# [ANSWERED] ssd laptop question

## xtx

http://en.gentoo-wiki.com/wiki/Solid_State_Disk

that link goes into a lot of detail about what to do with a ssd, but then for laptops simply says "one thing you do want to do though is put /portage in /var/tmp/"

now i'm not sure if i'm being dumb, if this is outdated, or what, but a simple 

```
mv /usr/portage /var/tmp
```

 doesn't work. i even added 

```
portdir="/var/tmp/portage"
```

 in /etc/make.conf but i still was told to revert back to my original settings when i tried to emerge xorg-drivers.

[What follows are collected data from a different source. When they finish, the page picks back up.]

(** The failed assembly of three statecharts has logged one entry. *)
Lemma at_most_one_error_logged_witness :
  [{| log_origin := "broken.scxml";
      log_message := "Error while converting SCXML model broken." |}]
  = ([] : list (LogEntry string))
  \/ exists bad e,
       In bad ["sender"; "broken"; "receiver"]
       /\ @Raise JaniModel (ForeignError "no initial state") = Raise e
       /\ [{| log_origin := "broken.scxml";
              log_message := "Error while converting SCXML model broken." |}]
          = ([] ++ [conversion_error_entry (collaborators := toy_collaborators)
                      bad])%list.
Proof.
  apply (at_most_one_error_logged (collaborators := toy_collaborators)
           ["sender"; "broken"; "receiver"] 10).
  reflexivity.
Defined.

(** What follows the statechart that does not translate is of no
    account. *)
Lemma inputs_after_failure_ignored_witness :
  convert_multiple_scxmls_to_jani (collaborators := toy_collaborators)
    ["sender"; "broken"; "receiver"; "twin"] 10 []
  = convert_multiple_scxmls_to_jani (collaborators := toy_collaborators)
      ["sender"; "broken"] 10 [].
Proof.
  apply (inputs_after_failure_ignored (collaborators := toy_collaborators)
           ["sender"; "broken"] ["receiver"; "twin"] 10 []
           (ForeignError "no initial state")).
  reflexivity.
Defined.
Lemma logged_nil w : logged w [] = w.
Proof. destruct w. unfold logged. simpl. by rewrite app_nil_r. Qed.

Lemma emit_run p w : emit p w = (Return tt, logged w [p]).
Proof. reflexivity. Qed.

Lemma get_md5_run f p w :
  exists ps, get_md5 f p w = (Return (digest (env w) f p), logged w ps).
Proof.
  unfold get_md5, digest, command, try_except, bind, print, ask, call.
  rewrite emit_run. cbn [env logged].
  change (5 * 60) with 300.
  destruct (subprocess_run (env w) _ 300) as [o|x]; cbn [env logged].
  - case_bool_decide; cbn [env logged].
    + rewrite emit_run, logged_logged. eexists. reflexivity.
    + destruct (stdout_decode o) as [text|x]; eexists; reflexivity.
  - eexists. reflexivity.
Qed.

Lemma test_run f a w :
  exists ps, test f a w = (verdict (env w) f a, logged w ps).
Proof.
  unfold test, verdict, bind. rewrite get_ref_md5_run.
  destruct (reference (env w) f) as [[[|c r]|]|x|n].
  - unfold print. rewrite emit_run. eexists. reflexivity.
  - destruct (get_md5_run f (ffmpeg_path a) w) as [ps ->].
    cbn [env logged]. case_bool_decide.
    + eexists. reflexivity.
    + unfold print. rewrite emit_run, logged_logged. eexists. reflexivity.
  - unfold print. rewrite emit_run. eexists. reflexivity.
  - exists []. by rewrite logged_nil.
  - exists []. by rewrite logged_nil.
Qed.

Lemma verdict_no_exit e f a n : verdict e f a <> Exit n.
Proof.
  unfold verdict, reference.
  destruct (read_text e _) as [text|x].
  - destruct (List.filter _ _) as [|l ?]; [discriminate|].
    destruct (split l) as [|[|c r] ?]; discriminate.
  - destruct (missing_or_exhausted x); discriminate.
Qed.

(** A reference that the lookup returns is a token: not empty and free of
    white space. *)
Lemma reference_token e fn r :
  reference e fn = Return (Some r) -> r <> [] /\ solid r.
Proof.
  unfold reference.
  destruct (read_text e _) as [text|x].
  - destruct (List.filter _ _) as [|l ?]; [discriminate|].
    pose proof (split_tokens l) as Ht.
    destruct (split l) as [|tok ?]; [discriminate|].
    intros [= <-]. by inversion Ht.
  - destruct (missing_or_exhausted x); discriminate.
Qed.

End Runs.

(** ** The claims on single files *)

Section SingleFile.

Lemma blank_not_solid_char c t : c ∈ t -> isspace c = true -> ~ solid t.
Proof.
  intros Hin Hc Ht. unfold solid in Ht. rewrite Forall_forall in Ht.
  specialize (Ht c Hin). congruence.
Qed.

Lemma space_in_prefix (lit t : str) :
  " "%char ∈ lit -> " "%char ∈ lit ++ t.
Proof. intros H. apply elem_of_app. by left. Qed.

(** The message of a time-out or of an [OSError] holds a space. *)
Lemma str_of_exn_space x :
  match x with
  | TimeoutExpired _ _ | FileNotFoundError _ _ _ | OSError _ _ _ => True
  | _ => False
  end ->
  " "%char ∈ str_of_exn x.
Proof.
  destruct x; intros []; simpl; apply list_elem_of_In; simpl; tauto.
Qed.


(** C2: for a candidate path, [get_ref_md5] returns nothing when the
    manifest does not exist and when no line of it ends with two spaces,
    the base name and a line feed; otherwise it returns the first
    white-space-delimited token of the first such line; in every case the
    world is left as it was. *)
Theorem get_ref_md5_spec (fn : str) (w : world) :
  is_candidiate fn = true ->
  let name := basename fn in
  let manifest := read_text (env w) (join (dirname fn) (s "md5.txt")) in
  (forall n m p, manifest = Fails (FileNotFoundError n m p) ->
     get_ref_md5 fn w = (Return None, w))
  /\ (forall text, manifest = Ok text ->
        Forall (fun l => ~ exists p, l = p ++ s "  " ++ name ++ [LF])
               (readlines text) ->
        get_ref_md5 fn w = (Return None, w))
  /\ (forall text before l after p, manifest = Ok text ->
        readlines text = before ++ l :: after ->
        Forall (fun l' => ~ exists p', l' = p' ++ s "  " ++ name ++ [LF]) before ->
        l = p ++ s "  " ++ name ++ [LF] ->
        exists tok, first_token l tok
                    /\ get_ref_md5 fn w = (Return (Some tok), w))
  /\ snd (get_ref_md5 fn w) = w.
Proof.
  intros Hcand name manifest. subst name manifest.
  rewrite get_ref_md5_run. unfold reference, manifest_path.
  assert (Hno : forall ls,
    Forall (fun l => ~ exists p, l = p ++ s "  " ++ basename fn ++ [LF]) ls ->
    List.filter (entry_for (basename fn)) ls = []).
  { induction 1 as [|l ls Hl _ IH]; simpl; [reflexivity|].
    destruct (entry_for (basename fn) l) eqn:He; [|exact IH].
    apply endswith_spec in He. contradiction. }
  split; [|split; [|split]].
  - intros n m p ->. reflexivity.
  - intros text -> Hall. by rewrite Hno.
  - intros text before l after p -> Hlines Hbefore Hl.
    rewrite Hlines, List.filter_app, (Hno before Hbefore). simpl.
    assert (He : entry_for (basename fn) l = true).
    { apply endswith_spec. eauto. }
    rewrite He.
    destruct (split l) as [|tok toks] eqn:Hs.
    + exfalso. apply split_nil_blank in Hs.
      destruct (candidate_basename fn Hcand) as (stem & ext & Hb).
      unfold blank in Hs. rewrite Forall_forall in Hs.
      assert (Hdot : isspace "."%char = true); [|discriminate Hdot].
      apply Hs. subst l. rewrite Hb.
      rewrite !elem_of_app. right. right. left. right.
      apply elem_of_cons. by left.
    + exists tok. split; [|reflexivity].
      eapply split_head_first_token, Hs.
  - reflexivity.
Qed.

Lemma digest_nonzero e f p o :
  subprocess_run e (split (command p f)) 300 = Ok o ->
  returncode o <> 0 -> digest e f p = [].
Proof. unfold digest. intros -> H. by rewrite bool_decide_eq_true_2. Qed.

Lemma digest_failure_not_token e f p r :
  decoder_failure (subprocess_run e (split (command p f)) 300) ->
  r <> [] -> solid r -> digest e f p <> r.
Proof.
  unfold digest. intros Hfail Hne Hr.
  inversion Hfail as [o Hrc Ho|c t Ho|n m q Ho|n m q Ho].
  - rewrite bool_decide_eq_true_2 by exact Hrc. congruence.
  - intros <-.
    eapply (blank_not_solid_char " "%char); [|reflexivity|exact Hr].
    by apply str_of_exn_space.
  - intros <-.
    eapply (blank_not_solid_char " "%char); [|reflexivity|exact Hr].
    by apply str_of_exn_space.
  - intros <-.
    eapply (blank_not_solid_char " "%char); [|reflexivity|exact Hr].
    by apply str_of_exn_space.
Qed.

Lemma verdict_failure e f a r :
  reference e f = Return (Some r) ->
  digest e f (ffmpeg_path a) <> r ->
  verdict e f a = Return FAILED.
Proof.
  intros Hl Hd. unfold verdict. rewrite Hl.
  destruct (reference_token e f r Hl) as [Hne _].
  destruct r as [|c r]; [congruence|].
  rewrite bool_decide_eq_false_2; [reflexivity | congruence].
Qed.

(** C4: when the reference is present and the decoder invocation fails
    (exit status not zero, time-out, or an error launching the process),
    [get_md5] still returns, the string it returns differs from the
    reference, and [test] returns FAILED instead of raising. *)
Theorem failed_invocation_is_FAILED (f : str) (a : args) (w : world) (r : str) :
  fst (get_ref_md5 f w) = Return (Some r) ->
  decoder_failure
    (subprocess_run (env w) (split (command (ffmpeg_path a) f)) (5 * 60)) ->
  (exists md5, fst (get_md5 f (ffmpeg_path a) w) = Return md5 /\ md5 <> r)
  /\ fst (test f a w) = Return FAILED.
Proof.
  rewrite get_ref_md5_run. cbn [fst]. intros Hl Hfail.
  destruct (reference_token _ _ _ Hl) as [Hne Hr].
  pose proof (digest_failure_not_token _ _ _ _ Hfail Hne Hr) as Hd.
  split.
  - destruct (get_md5_run f (ffmpeg_path a) w) as [ps ->]. eauto.
  - destruct (test_run f a w) as [ps ->]. cbn [fst].
    by apply verdict_failure with r.
Qed.

(** C9: a decoder that exits with a status other than zero makes
    [get_md5] return the empty string; a checksum returned by
    [get_ref_md5] is a token, not empty and free of white space; so such
    an exit, for a file with a reference, ends in FAILED. *)
Theorem nonzero_exit_is_FAILED (f : str) (a : args) (w : world) (o : CompletedProcess) :
  subprocess_run (env w) (split (command (ffmpeg_path a) f)) (5 * 60) = Ok o ->
  returncode o <> 0 ->
  fst (get_md5 f (ffmpeg_path a) w) = Return []
  /\ (forall r, fst (get_ref_md5 f w) = Return (Some r) ->
        r <> [] /\ solid r /\ fst (test f a w) = Return FAILED).
Proof.
  intros Ho Hrc.
  pose proof (digest_nonzero _ _ _ _ Ho Hrc) as Hd.
  split.
  - destruct (get_md5_run f (ffmpeg_path a) w) as [ps ->]. cbn [fst].
    by rewrite Hd.
  - intros r. rewrite get_ref_md5_run. cbn [fst]. intros Hl.
    destruct (reference_token _ _ _ Hl) as [Hne Hr].
    repeat split; auto.
    destruct (test_run f a w) as [ps ->]. cbn [fst].
    apply verdict_failure with r; [exact Hl | rewrite Hd; congruence].
Qed.

(** *** The digest taken from the decoder's output *)

Lemma hexdigit_plain c :
  hexdigit c = true -> isspace c = false /\ c <> "M"%char.
Proof.
  unfold hexdigit, isspace. intros H.
  assert (Hn : (48 <= N_of_ascii c <= 57 \/ 65 <= N_of_ascii c <= 70
                \/ 97 <= N_of_ascii c <= 102)%N).
  { repeat (apply orb_true_iff in H as [H|H]);
      apply andb_true_iff in H as [H1 H2]; apply N.leb_le in H1, H2; lia. }
  split.
  - repeat (apply orb_false_iff; split);
      rewrite ?andb_false_iff, ?N.leb_gt, ?N.eqb_neq; lia.
  - intros ->. change (N_of_ascii "M") with 77%N in Hn. lia.
Qed.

at this point i'm simply emerging xorg-drivers with portage in /usr/portage. how bad is this for my drive? if i continue to emerge things like this will i kill my ssd very quickly?Last edited by xtx on Thu Apr 12, 2012 4:19 pm; edited 1 time in total

----------

## Ant P.

The point is to not have portage on a partition on the SSD since it's full of frequently changing tiny files. It's generally good practice to move /usr/portage and /usr/portage/distfiles to /var anyway since that's what the FHS says it's for; I use /var/db/repositories/gentoo and /var/cache/distfiles on all my machines.

And /var/tmp/portage doesn't make sense since that's the temporary directory used for compiling. Unless you want your portage tree to randomly be deleted...Last edited by Ant P. on Thu Apr 12, 2012 9:59 am; edited 2 times in total

----------

## Telemin

Hi,

That tutorial is mostly written based on the assumption that you have a HDD somewhere as well as your SSD.  In the laptop case, you probably only have the one drive, the SSD.

The tutorial is also badly written, what it essentially means is that you ought to mount both /tmp and /var/tmp as tmpfs ramdisks, but you will have to leave /usr/portage alone as you can't put this on a ramdisk without needing to download the entire repo every time you want to emerge.  For example my /etc/fstab looks like this:

```

/dev/sda1      /boot      ext2      noauto,noatime         1 2

/dev/sda2      /      ext4      noatime            0 1

tmpfs         /tmp      tmpfs      noatime,size=8G      0 0

tmpfs         /var/tmp   tmpfs      noatime,size=8G      0 0

```

Where 8Gb is the total size of my RAM, as by default a tmpfs will only fgo up to 1/2 available memory I think.

And that will take care of the risk of you thrashing your SSD when emerging, although I'd adviose going easy on the emerge --syncs and consider mounting your /var/log to tmpfs as well if you are worried about a lot of log writes.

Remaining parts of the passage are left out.